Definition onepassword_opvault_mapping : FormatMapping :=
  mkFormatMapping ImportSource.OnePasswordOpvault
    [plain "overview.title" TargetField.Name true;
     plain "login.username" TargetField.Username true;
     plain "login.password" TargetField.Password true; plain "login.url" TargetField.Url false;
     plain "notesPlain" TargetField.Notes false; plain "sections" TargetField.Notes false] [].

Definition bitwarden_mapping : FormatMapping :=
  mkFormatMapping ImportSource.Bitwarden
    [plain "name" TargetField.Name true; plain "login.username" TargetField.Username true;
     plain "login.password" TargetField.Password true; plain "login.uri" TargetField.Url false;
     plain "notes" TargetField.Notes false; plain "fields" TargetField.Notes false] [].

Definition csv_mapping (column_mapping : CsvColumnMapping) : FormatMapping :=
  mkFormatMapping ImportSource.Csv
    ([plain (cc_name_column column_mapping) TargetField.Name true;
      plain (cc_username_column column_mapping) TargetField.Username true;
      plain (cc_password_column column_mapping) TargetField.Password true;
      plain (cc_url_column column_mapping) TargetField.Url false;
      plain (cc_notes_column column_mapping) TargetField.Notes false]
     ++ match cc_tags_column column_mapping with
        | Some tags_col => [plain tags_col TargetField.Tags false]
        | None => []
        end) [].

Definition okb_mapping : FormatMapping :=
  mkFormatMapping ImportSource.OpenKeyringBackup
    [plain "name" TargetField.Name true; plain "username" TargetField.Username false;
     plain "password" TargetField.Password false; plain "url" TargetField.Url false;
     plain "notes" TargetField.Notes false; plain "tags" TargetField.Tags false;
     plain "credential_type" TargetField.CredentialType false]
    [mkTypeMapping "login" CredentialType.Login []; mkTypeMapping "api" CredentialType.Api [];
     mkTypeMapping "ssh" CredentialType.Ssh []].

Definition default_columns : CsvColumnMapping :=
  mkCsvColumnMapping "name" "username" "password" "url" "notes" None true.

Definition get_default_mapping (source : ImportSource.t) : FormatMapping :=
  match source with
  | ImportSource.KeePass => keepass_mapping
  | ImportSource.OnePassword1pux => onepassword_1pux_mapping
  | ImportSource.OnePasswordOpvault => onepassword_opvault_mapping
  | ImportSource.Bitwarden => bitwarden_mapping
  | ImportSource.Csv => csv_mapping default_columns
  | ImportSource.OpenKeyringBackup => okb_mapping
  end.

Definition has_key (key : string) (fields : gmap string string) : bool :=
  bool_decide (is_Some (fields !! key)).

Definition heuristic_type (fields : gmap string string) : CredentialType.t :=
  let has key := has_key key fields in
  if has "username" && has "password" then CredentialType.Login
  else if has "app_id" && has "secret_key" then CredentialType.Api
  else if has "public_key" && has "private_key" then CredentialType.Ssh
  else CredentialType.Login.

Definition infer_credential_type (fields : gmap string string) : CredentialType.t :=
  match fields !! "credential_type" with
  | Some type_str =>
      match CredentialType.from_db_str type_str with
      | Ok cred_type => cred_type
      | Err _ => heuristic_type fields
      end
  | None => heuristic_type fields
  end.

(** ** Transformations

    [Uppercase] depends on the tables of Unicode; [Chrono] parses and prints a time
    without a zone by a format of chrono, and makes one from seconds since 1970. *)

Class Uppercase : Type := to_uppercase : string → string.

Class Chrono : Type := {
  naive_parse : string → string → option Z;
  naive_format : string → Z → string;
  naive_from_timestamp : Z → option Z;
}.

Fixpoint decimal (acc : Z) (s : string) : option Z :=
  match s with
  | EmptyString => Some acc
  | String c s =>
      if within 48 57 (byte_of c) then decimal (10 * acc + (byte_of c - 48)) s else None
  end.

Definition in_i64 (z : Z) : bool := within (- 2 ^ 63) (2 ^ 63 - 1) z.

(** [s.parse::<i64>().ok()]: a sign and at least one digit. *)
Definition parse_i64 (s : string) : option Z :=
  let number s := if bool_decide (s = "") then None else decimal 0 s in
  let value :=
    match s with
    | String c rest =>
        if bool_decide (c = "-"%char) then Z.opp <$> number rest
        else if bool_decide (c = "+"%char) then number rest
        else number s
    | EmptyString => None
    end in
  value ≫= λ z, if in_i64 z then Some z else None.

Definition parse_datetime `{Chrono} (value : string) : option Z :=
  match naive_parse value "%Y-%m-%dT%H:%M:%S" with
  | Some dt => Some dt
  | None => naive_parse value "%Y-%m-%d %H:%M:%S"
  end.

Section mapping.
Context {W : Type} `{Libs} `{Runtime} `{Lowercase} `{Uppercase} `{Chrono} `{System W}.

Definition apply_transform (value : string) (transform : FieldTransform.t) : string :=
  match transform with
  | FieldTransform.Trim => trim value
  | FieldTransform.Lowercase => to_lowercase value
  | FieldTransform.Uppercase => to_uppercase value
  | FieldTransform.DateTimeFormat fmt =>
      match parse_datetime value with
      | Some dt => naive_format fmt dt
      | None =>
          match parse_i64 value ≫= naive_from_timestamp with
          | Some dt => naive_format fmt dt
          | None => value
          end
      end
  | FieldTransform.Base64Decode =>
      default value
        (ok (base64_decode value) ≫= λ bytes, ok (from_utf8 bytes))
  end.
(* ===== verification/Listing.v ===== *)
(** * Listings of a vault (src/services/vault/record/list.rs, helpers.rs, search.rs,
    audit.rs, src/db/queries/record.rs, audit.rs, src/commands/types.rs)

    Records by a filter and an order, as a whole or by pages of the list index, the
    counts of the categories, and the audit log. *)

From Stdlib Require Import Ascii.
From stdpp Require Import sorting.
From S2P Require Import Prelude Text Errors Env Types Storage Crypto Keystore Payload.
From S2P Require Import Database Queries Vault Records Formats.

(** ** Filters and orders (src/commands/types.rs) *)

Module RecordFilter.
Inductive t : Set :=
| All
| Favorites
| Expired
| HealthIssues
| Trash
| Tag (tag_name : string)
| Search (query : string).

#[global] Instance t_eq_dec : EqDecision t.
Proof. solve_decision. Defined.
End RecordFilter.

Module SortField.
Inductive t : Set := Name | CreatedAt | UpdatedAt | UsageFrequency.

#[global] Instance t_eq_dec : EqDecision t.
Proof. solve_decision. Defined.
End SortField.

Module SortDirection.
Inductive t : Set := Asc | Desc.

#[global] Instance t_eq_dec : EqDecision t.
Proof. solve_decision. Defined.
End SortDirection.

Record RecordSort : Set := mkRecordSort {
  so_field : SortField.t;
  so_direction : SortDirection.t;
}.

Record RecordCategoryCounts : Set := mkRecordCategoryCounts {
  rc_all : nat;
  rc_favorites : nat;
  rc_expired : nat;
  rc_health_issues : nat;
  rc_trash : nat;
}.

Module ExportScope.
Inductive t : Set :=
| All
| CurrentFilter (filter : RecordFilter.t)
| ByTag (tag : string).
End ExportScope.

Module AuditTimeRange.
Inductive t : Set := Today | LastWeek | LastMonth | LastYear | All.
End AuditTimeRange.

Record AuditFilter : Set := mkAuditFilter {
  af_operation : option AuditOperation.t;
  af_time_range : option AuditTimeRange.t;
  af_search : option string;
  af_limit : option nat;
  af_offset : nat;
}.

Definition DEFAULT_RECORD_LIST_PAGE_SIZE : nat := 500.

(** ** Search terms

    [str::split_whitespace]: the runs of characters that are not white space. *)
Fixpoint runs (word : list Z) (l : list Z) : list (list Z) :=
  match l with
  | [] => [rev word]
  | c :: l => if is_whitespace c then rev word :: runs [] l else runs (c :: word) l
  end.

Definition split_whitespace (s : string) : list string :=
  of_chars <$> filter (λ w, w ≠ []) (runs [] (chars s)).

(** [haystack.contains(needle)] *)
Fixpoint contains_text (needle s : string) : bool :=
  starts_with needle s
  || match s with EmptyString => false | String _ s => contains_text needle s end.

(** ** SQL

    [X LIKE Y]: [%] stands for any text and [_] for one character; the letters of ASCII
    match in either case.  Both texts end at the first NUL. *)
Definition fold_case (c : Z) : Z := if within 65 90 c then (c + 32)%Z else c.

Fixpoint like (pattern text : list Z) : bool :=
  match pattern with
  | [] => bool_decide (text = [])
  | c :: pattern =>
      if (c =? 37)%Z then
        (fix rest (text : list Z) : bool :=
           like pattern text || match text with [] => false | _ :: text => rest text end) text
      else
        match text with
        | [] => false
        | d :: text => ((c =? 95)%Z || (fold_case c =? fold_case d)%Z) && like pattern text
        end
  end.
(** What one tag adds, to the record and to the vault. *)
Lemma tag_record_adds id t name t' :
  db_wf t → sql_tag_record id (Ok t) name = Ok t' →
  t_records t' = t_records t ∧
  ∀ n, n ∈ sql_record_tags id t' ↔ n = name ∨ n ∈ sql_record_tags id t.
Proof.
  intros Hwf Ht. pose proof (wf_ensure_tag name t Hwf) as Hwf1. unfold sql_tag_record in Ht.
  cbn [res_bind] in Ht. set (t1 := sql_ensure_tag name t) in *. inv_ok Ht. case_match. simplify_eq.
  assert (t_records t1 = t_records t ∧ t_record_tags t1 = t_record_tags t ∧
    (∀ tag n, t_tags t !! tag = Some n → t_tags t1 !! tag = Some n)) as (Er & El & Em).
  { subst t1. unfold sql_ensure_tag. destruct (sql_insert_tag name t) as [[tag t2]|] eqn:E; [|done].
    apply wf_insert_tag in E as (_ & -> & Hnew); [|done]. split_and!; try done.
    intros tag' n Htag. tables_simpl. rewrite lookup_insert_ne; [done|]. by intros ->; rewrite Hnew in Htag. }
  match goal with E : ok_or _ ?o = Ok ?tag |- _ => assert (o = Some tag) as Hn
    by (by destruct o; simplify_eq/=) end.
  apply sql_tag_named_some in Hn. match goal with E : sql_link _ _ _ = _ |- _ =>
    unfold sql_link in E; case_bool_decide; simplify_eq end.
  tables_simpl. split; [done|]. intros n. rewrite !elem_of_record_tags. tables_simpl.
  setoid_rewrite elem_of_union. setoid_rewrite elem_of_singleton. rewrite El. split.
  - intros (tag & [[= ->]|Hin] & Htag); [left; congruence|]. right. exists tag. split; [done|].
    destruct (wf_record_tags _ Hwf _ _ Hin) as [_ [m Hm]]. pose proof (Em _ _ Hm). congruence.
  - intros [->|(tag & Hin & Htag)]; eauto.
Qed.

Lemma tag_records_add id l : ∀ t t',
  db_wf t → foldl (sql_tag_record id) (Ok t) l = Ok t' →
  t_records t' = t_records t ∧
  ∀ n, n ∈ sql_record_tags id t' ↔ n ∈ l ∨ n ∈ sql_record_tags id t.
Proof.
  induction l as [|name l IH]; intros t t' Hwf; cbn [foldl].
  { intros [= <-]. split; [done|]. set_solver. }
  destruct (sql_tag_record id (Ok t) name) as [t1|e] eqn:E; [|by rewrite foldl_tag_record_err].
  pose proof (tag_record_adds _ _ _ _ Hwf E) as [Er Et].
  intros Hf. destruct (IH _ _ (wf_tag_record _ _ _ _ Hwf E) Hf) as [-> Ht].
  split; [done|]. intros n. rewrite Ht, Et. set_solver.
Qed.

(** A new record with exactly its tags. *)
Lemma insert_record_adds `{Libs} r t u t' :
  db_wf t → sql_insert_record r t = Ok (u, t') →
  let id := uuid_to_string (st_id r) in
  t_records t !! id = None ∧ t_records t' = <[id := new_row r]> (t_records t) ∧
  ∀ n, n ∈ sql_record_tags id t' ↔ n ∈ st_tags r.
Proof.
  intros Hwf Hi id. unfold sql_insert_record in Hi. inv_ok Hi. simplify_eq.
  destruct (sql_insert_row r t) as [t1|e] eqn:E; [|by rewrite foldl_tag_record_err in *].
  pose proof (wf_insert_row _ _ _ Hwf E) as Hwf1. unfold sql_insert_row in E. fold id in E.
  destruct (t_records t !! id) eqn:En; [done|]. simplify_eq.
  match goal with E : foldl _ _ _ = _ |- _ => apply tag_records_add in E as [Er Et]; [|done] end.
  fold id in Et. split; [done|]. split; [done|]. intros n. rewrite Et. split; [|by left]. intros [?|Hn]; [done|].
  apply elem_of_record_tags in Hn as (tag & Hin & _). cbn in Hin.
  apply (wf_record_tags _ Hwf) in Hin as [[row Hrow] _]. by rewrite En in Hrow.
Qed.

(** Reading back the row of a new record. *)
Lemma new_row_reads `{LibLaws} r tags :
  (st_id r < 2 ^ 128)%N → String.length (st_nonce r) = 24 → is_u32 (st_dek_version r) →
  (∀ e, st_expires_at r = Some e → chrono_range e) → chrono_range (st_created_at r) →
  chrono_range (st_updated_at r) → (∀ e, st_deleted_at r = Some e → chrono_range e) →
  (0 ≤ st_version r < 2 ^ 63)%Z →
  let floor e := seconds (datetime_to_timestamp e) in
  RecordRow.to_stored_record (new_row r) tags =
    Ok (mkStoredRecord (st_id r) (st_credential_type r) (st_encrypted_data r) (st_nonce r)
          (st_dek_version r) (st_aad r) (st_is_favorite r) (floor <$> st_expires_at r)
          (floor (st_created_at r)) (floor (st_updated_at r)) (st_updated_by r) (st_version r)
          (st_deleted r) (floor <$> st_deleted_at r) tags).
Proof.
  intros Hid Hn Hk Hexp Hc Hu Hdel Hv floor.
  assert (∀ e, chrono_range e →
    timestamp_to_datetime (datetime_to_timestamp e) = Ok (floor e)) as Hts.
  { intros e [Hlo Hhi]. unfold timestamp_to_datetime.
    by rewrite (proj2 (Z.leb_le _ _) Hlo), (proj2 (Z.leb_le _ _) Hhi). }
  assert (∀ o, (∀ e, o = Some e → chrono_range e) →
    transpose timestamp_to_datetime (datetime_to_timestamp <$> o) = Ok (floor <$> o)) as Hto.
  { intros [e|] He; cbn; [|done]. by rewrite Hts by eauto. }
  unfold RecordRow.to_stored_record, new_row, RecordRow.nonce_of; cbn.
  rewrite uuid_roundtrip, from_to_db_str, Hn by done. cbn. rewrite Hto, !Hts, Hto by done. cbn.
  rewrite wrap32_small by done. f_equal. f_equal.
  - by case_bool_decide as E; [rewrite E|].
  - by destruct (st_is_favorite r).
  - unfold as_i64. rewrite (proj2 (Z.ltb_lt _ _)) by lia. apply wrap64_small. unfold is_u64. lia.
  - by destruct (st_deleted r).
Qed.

Work order —
In the listing above, transcribe exactly everything from the line containing "(** A new record with exactly its tags. *)" down to the line containing "pose proof (wf_insert_row", including both and nothing more.

Exercise solution —
(** A new record with exactly its tags. *)
Lemma insert_record_adds `{Libs} r t u t' :
  db_wf t → sql_insert_record r t = Ok (u, t') →
  let id := uuid_to_string (st_id r) in
  t_records t !! id = None ∧ t_records t' = <[id := new_row r]> (t_records t) ∧
  ∀ n, n ∈ sql_record_tags id t' ↔ n ∈ st_tags r.
Proof.
  intros Hwf Hi id. unfold sql_insert_record in Hi. inv_ok Hi. simplify_eq.
  destruct (sql_insert_row r t) as [t1|e] eqn:E; [|by rewrite foldl_tag_record_err in *].
  pose proof (wf_insert_row _ _ _ Hwf E) as Hwf1. unfold sql_insert_row in E. fold id in E.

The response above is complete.